The importance of understanding perceptions of accessibility when addressing transport equity: A case study in Greater Nottingham, UK

Angela Curl


To deal with issues of equity in transport, increasing attention is being paid to addressing inequalities in accessibility. Existing approaches to measuring accessibility tend to focus on objective measurement, often using journey time as an indicator of spatial separation of people from places. However, using objective measures of spatial accessibility could obscure inequities in accessibility that occur due to differences in perceptions of accessibility among (groups of) individuals.

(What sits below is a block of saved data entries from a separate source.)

(** * The n-chain environment of the reward-shaping lesson

    A shallow embedding of the two environment classes defined in
    [ray-rllib/05-Custom-Environments-Reward-Shaping.ipynb]:
    [ChainEnv] (exercise 1) and its subclass [ShapedChainEnv]
    (exercise 2), together with the properties of their [reset] and
    [step] methods.

    Python integers are unbounded, so they are embedded as [Z].  An
    instance is a record of its attributes; a method is a computation
    in a small state-and-exception monad over that record, so that a
    raised exception leaves the attributes as they were when it was
    raised, exactly as for a Python object. *)

From Stdlib Require Import ZArith Lia.
From stdpp Require Import base option list gmap strings.

Local Open Scope Z_scope.

(** ** The [gym.spaces] interface used by the environment *)

Module spaces.

(** Modelled from the spec: the membership check of the external
    framework's sample space.  The lesson describes [Discrete k] as
    the space of the integers [0] to [k-1] ("a space with 10 discrete
    values, 0 through 9"), and the action space of the chain as "an
    integer in [0, 1]", that is [Discrete 2]. *)
Inductive Space : Type :=
| Discrete (k : Z).
(** ** The route and middleware registrar *)

Section Registrar.
(** [H] is the type of handlers; a middleware is a function on it. *)
Context {H : Type}.

(** What gorilla/mux keeps for a router: its routes, each a handler with
    a path and methods or a sub-router under a path prefix, and the
    middlewares given to [Use], in order. *)
Inductive muxRoute :=
  | Handle (path : string) (handler : H) (methods : list string)
  | PathPrefix (tpl : string) (subrouter : nat).

Record muxRouter := {
  routes : list muxRoute;
  middlewares : list (H -> H)
}.

Definition mux_NewRouter : muxRouter := {| routes := []; middlewares := [] |}.

Definition mux_Use (mwf : list (H -> H)) (m : muxRouter) : muxRouter :=
  {| routes := routes m; middlewares := middlewares m ++ mwf |}.

Definition mux_HandleFunc (path : string) (f : H) (methods : list string) (m : muxRouter) : muxRouter :=
  {| routes := routes m ++ [Handle path f methods]; middlewares := middlewares m |}.

(** The registration state of [RouterData]: the root router, the cache
    of sub-routers by path prefix, and the sub-router objects the cached
    pointers refer to. *)
Record RouterData := {
  mux : muxRouter;
  subrouters : gmap string nat;
  routers : gmap nat muxRouter
}.
(** * zephyr/handlers.py: error-report handlers

    A shallow embedding of [format_record], [AdminHumbugHandler] and
    [HumbugAdminEmailHandler], and the properties of the report they build.

    Python strings are [string]; [%s] formatting is concatenation of the
    rendered text; a call or attribute read that may raise has a result in
    [outcome]; the calls that act on the outside world (sending a message,
    logging locally, mailing the admins) are recorded in a trace.  The
    [import] statements inside the methods are taken to succeed. *)

From Stdlib Require Import Ascii String List Lia.
From stdpp Require Import base option strings gmap.

(** ** Characters and string operations of the Python runtime *)

Definition LF : ascii := "010"%char.
Definition CR : ascii := "013"%char.
Definition DQUOTE : ascii := "034"%char.
Definition BACKSLASH : ascii := "092"%char.

(** The one-character strings ['\n'] and ['\r']. *)
Definition nl : string := String LF EmptyString.
Definition cr : string := String CR EmptyString.
(** The two-character strings ['\\n'] and ['\\r'] (a backslash and a letter). *)
Definition esc_n : string := String BACKSLASH "n".
Definition esc_r : string := String BACKSLASH "r".

(** [str.replace(old, new)] for a pattern [old] that is not empty: the
    occurrences are found from the left and do not overlap.  [skip] counts the
    characters of a matched occurrence that are still to be passed over. *)
Fixpoint replace_from (old new : string) (skip : nat) (s : string) : string :=
  match s with
  | EmptyString => EmptyString
  | String c s' =>
      match skip with
      | S k => replace_from old new k s'
      | O =>
          if String.prefix old s
          then new +:+ replace_from old new (String.length old - 1) s'
          else String c (replace_from old new 0 s')
      end
  end.

Definition replace (old new s : string) : string := replace_from old new 0 s.

(** The slice [s[:n]] for a bound [n] that is not negative. *)
Fixpoint slice_to (n : nat) (s : string) : string :=
  match n, s with
  | O, _ => EmptyString
  | S _, EmptyString => EmptyString
  | S k, String c s' => String c (slice_to k s')
  end.

(** [''.join(parts)]. *)
Definition join (parts : list string) : string :=
  fold_right String.append EmptyString parts.

(** ** Exceptions and results *)

(** The exception classes that matter here.  The first three derive from
    [BaseException] only; every other class derives from [Exception]. *)
Inductive PyExc : Type :=
  | KeyboardInterrupt
  | SystemExit
  | GeneratorExit
  | AttributeError (what : string)
  | TypeError (what : string)
  | KeyError (what : string)
  | DoesNotExist (what : string)
  | OtherException (class_name : string).

Definition is_Exception (e : PyExc) : bool :=
  match e with
  | KeyboardInterrupt | SystemExit | GeneratorExit => false
  | _ => true
  end.

Inductive outcome (A : Type) : Type :=
  | Ret (a : A)
  | Raise (e : PyExc).
Arguments Ret {A} a.
Arguments Raise {A} e.

Definition obind {A B} (m : outcome A) (f : A -> outcome B) : outcome B :=
  match m with
  | Ret a => f a
  | Raise e => Raise e
  end.

(** [try: body / except Exception: handler]. *)
Definition try_except_Exception {A} (body handler : outcome A) : outcome A :=
  match body with
  | Ret a => Ret a
  | Raise e => if is_Exception e then handler else Raise e
  end.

This paper uses data from a case study in Greater Nottingham, UK, to demonstrate that there are differences between self-reported and objective measures of journey time access to destinations. Self-reported journey times to a number of destinations by walking, public transport, and car are compared with a nationally available dataset of accessibility indicators. Then, factors associated with self-reported journey times are investigated to understand what accounts for differences between individual’s self-reported understanding and objective measures of journey time accessibility.

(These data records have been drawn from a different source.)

Lemma same_surroundings_with_qqbot (cfg : @MoltbotConfig Json) (q : QQBotChannelConfig) :
  same_surroundings cfg (with_qqbot cfg q).
Proof.
  split; [reflexivity |]. intros ch H. unfold with_qqbot. rewrite H.
  eexists. split; reflexivity.
Qed.

Lemma same_surroundings_trans (a b c : @MoltbotConfig Json) :
  same_surroundings a b -> same_surroundings b c -> same_surroundings a c.
Proof.
  intros [R1 C1] [R2 C2]. split; [congruence |].
  intros ch H. destruct (C1 ch H) as (ch1 & H1 & E1).
  destruct (C2 ch1 H1) as (ch2 & H2 & E2). exists ch2. split; congruence.
Qed.

Lemma same_surroundings_apply_entered (next : @MoltbotConfig Json) (accountId : string)
    (appId clientSecret imageServerBaseUrl : option string) :
  same_surroundings next
    (apply_entered next accountId appId clientSecret imageServerBaseUrl).
Proof.
  unfold apply_entered.
  destruct (Js.truthy appId && Js.truthy clientSecret);
    [| destruct (Js.truthy imageServerBaseUrl); [| apply same_surroundings_refl]];
    destruct (String.eqb accountId DEFAULT_ACCOUNT_ID);
    apply same_surroundings_with_qqbot.
Qed.

(** X17.  Whatever the user answers, a completed [configure] hands back a
    configuration that differs from the given one inside the qqbot block
    only: the other top-level keys and the other channels are what they
    were. *)
Theorem configure_touches_only_qqbot (cfg : @MoltbotConfig Json)
    (override : option string) (shouldPromptAccountIds : bool) (p : P)
    (cfg' : @MoltbotConfig Json) (accountId : string) (p' : P) (shown : list Prompt) :
  configure listQQBotAccountIds resolveQQBotAccount trim env prompter
    cfg override shouldPromptAccountIds p
  = (Normal (cfg', accountId), p', shown) ->
  same_surroundings cfg cfg'.
Proof.
  intros H. wizard_paths H;
    first [ apply same_surroundings_apply_entered
          | eapply same_surroundings_trans;
            [apply same_surroundings_with_qqbot
            | apply same_surroundings_apply_entered] ].
Qed.

(** X18.  Unless the user typed something, [configure] changes nothing but
    the [enabled] flag: when a completed run showed no text prompt, the
    configuration is handed back as it was, or enabled, and enabled only
    after the user was asked whether to use the credentials of the
    environment. *)
Theorem configure_changes_nothing_unless_typed (cfg : @MoltbotConfig Json)
    (override : option string) (shouldPromptAccountIds : bool) (p : P)
    (cfg' : @MoltbotConfig Json) (accountId : string) (p' : P) (shown : list Prompt) :
  configure listQQBotAccountIds resolveQQBotAccount trim env prompter
    cfg override shouldPromptAccountIds p
  = (Normal (cfg', accountId), p', shown) ->
  forallb (fun pr => negb (is_text pr)) shown = true ->
  cfg' = cfg
  \/ (cfg' = enable cfg /\ In (Confirm UseEnvCredentials true) shown).
Proof.
  intros H. wizard_paths H; cbn; intros T; try discriminate T;
    first [ now left | right; split; [reflexivity | cbn; auto 10] ].
Qed.


Lemma apply_entered_without_credentials (next : @MoltbotConfig Json)
    (accountId : string) (imageServerBaseUrl : option string) (id : string) :
  let q := qqbot_block next in
  let q' := qqbot_block (apply_entered next accountId None None imageServerBaseUrl) in
  qq_appId q' = qq_appId q /\ qq_clientSecret q' = qq_clientSecret q
  /\ entry_appId (account_entry q' id) = entry_appId (account_entry q id)
  /\ entry_clientSecret (account_entry q' id)
     = entry_clientSecret (account_entry q id).
Proof.
  cbv zeta. unfold apply_entered. cbn [Js.truthy andb].
  destruct (Js.truthy imageServerBaseUrl); [| repeat split].
  destruct (String.eqb accountId DEFAULT_ACCOUNT_ID);
    rewrite qqbot_block_with_qqbot; cbn [qq_appId qq_clientSecret];
    [repeat split |].
  rewrite account_entry_set.
  destruct (String.eqb_spec id accountId) as [-> | _]; repeat split.
Qed.

(** X20.  The wizard asks for the app id and for the secret together or not
    at all, and at most once; and it writes credentials only when it asked
    for them: when a completed run showed no app id prompt, [appId] and
    [clientSecret] at the root and in every account entry are what they
    were. *)
Theorem configure_credentials (cfg : @MoltbotConfig Json)
    (override : option string) (shouldPromptAccountIds : bool) (p : P)
    (cfg' : @MoltbotConfig Json) (accountId : string) (p' : P) (shown : list Prompt) :
  configure listQQBotAccountIds resolveQQBotAccount trim env prompter
    cfg override shouldPromptAccountIds p
  = (Normal (cfg', accountId), p', shown) ->
  List.length (filter asks_app_id shown) = List.length (filter asks_secret shown)
  /\ List.length (filter asks_app_id shown) <= 1
  /\ (forallb (fun pr => negb (asks_app_id pr)) shown = true ->
      qq_appId (qqbot_block cfg') = qq_appId (qqbot_block cfg)
      /\ qq_clientSecret (qqbot_block cfg') = qq_clientSecret (qqbot_block cfg)
      /\ forall id,
           entry_appId (account_entry (qqbot_block cfg') id)
           = entry_appId (account_entry (qqbot_block cfg) id)
           /\ entry_clientSecret (account_entry (qqbot_block cfg') id)
              = entry_clientSecret (account_entry (qqbot_block cfg) id)).
Proof.
  intros H. wizard_paths H;
    (split; [reflexivity |]); (split; [cbn; lia |]);
    cbn [forallb asks_app_id negb andb app]; intros T; try discriminate T;
    match goal with
    | |- context [apply_entered ?next ?a None None ?i] =>
        pose proof (apply_entered_without_credentials next a i) as K;
        cbv zeta in K
    end;
    (split; [apply (K ""%string) |]); (split; [apply (K ""%string) |]);
    intros id; destruct (K id) as (_ & _ & A & B); auto.
Qed.

End WizardProperties.

(** *** A run of the wizard *)

Example configure_typing_run :
  Wizard.configure (fun _ => ["default"; "work"]) (fun _ _ => sample_resolved)
    (fun s => s) (Wizard.mkEnv None None None) typing_prompter
    sample_config None true 0
  = (Normal (Onboarding.apply_entered sample_config "work"
               (Some "102146862") (Some "secret") None, "work"),
     5,
     [Wizard.Select [Wizard.mkOption "default" Wizard.DefaultAccountLabel;
                     Wizard.mkOption "work" (Wizard.IdLabel "work")] "default";
      Wizard.Confirm Wizard.KeepCurrentConfig true;
      Wizard.Text Wizard.AppIdField (Some "1");
      Wizard.Text Wizard.ClientSecretField None;
      Wizard.Confirm Wizard.EnableImageSupport false]).
Proof. reflexivity. Qed.

Lemma configure_touches_only_qqbot_witness :
  same_surroundings sample_config
    (Onboarding.apply_entered sample_config "work"
       (Some "102146862") (Some "secret") None).
Proof.
  exact (configure_touches_only_qqbot
           (fun _ => ["default"; "work"]) (fun _ _ => sample_resolved)
           (fun s => s) (Wizard.mkEnv None None None) typing_prompter
           sample_config None true 0 _ "work" 5 _ eq_refl).
Defined.

Lemma configure_changes_nothing_unless_typed_witness :
  sample_config = sample_config
  \/ (sample_config = Onboarding.enable sample_config
      /\ In (Wizard.Confirm Wizard.UseEnvCredentials true)
           [Wizard.Select [Wizard.mkOption "default" Wizard.DefaultAccountLabel;
                           Wizard.mkOption "work" (Wizard.IdLabel "work")] "default";
            Wizard.Confirm Wizard.KeepCurrentConfig true;
            Wizard.Confirm Wizard.EnableImageSupport false]).
Proof.
  exact (configure_changes_nothing_unless_typed
           (fun _ => ["default"; "work"]) (fun _ _ => sample_resolved)
           (fun s => s) (Wizard.mkEnv None None None) confirming_prompter
           sample_config None true 0 sample_config "default" 3 _ eq_refl eq_refl).
Defined.


Lemma configure_credentials_witness :
  List.length (filter asks_app_id
                 [Wizard.Select [Wizard.mkOption "default" Wizard.DefaultAccountLabel;
                                 Wizard.mkOption "work" (Wizard.IdLabel "work")] "default";
                  Wizard.Confirm Wizard.KeepCurrentConfig true;
                  Wizard.Text Wizard.AppIdField (Some "1");
                  Wizard.Text Wizard.ClientSecretField None;
                  Wizard.Confirm Wizard.EnableImageSupport false]) <= 1.
Proof.
  exact (proj1 (proj2 (configure_credentials
                  (fun _ => ["default"; "work"]) (fun _ _ => sample_resolved)
                  (fun s => s) (Wizard.mkEnv None None None) typing_prompter
                  sample_config None true 0 _ "work" 5 _ eq_refl))).
Defined.

Lemma apply_entered_never_clears_witness :
  let q := Onboarding.qqbot_block sample_config in
  let q' :=
    Onboarding.qqbot_block
      (Onboarding.apply_entered sample_config "work" (Some "102146862") (Some "")
         (Some "http://192.0.2.1:18765")) in
  Js.truthy (Some "102146862") && Js.truthy (Some "") = false
  /\ Onboarding.qq_enabled q' = Some false
  /\ Onboarding.qq_appId q' = Some "1"
  /\ Onboarding.entry_imageServerBaseUrl (Onboarding.account_entry q' "work")
     = Some "http://192.0.2.1:18765".
Proof.
  intros q q'. split; [reflexivity |].
  destruct (proj1 (apply_entered_never_clears sample_config "work"
                     (Some "102146862") (Some "") (Some "http://192.0.2.1:18765"))
              eq_refl) as (A & B & _).
  split; [exact A |]. split; [exact B | reflexivity].
Defined.

(** *** The dispatcher against a refused and against an answered send *)

Lemma sendText_never_throws_witness :
  exists result,
    fst (fst (sendText refusing_client
                (mkContext "group:G1" "hi" None None configured_account) 0))
    = Normal result
    /\ res_error result = Some "quota exceeded".
Proof.
  destruct (sendText_never_throws refusing_client
              (mkContext "group:G1" "hi" None None configured_account) 0)
    as (result & w' & calls & E & R & _).
  exists result. split; [rewrite E; reflexivity |].
  assert (C : calls
              = [mkEvent (GetAccessToken "102146862" "secret") None;
                 mkEvent (SendProactiveGroupMessage "token" "G1" "hi")
                   (Some (ThrownError "quota exceeded"))])
    by (injection E as _ _ <-; reflexivity).
  apply (R (SendProactiveGroupMessage "token" "G1" "hi") (ThrownError "quota exceeded")).
  rewrite C. right. left. reflexivity.
Defined.

Lemma sendText_shape_witness :
  exists result w' calls call answer,
    sendText answering_client
      (mkContext "c2c:ABCD1234" "hi" None None configured_account) 0
    = (Normal result, w', calls)
    /\ is_send "token" "ABCD1234" "hi" call
    /\ send_answer answering_client call 1 = Some (answer, w')
    /\ calls = [mkEvent (GetAccessToken "102146862" "secret") None;
                mkEvent call match answer with
                             | Normal _ => None
                             | Throw e => Some e
                             end].
Proof.
  destruct (sendText_shape answering_client
              (mkContext "c2c:ABCD1234" "hi" None None configured_account) 0)
    as (result & w' & calls & E & _ & K).
  assert (N1 : "102146862" <> "") by discriminate.
  assert (N2 : "secret" <> "") by discriminate.
  destruct (proj2 (K "102146862" "secret" eq_refl N1 eq_refl N2) "token" 1 eq_refl)
    as (call & answer & S & A & C & _).
  exists result, w', calls, call, answer. auto.
Defined.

Results show that there is a difference between self-reported and objective measures, and that objective measures usually underestimate journey time accessibility. These differences occur because of demographic factors (e.g., age), trip familiarity, and destination definition. If accessibility metrics are to be used to address issues of social inequity related to transport, then there is a need to consider how diverse perceptions of accessibility relate to objective measures and to develop approaches that can account for social as well as spatial variation in accessibility.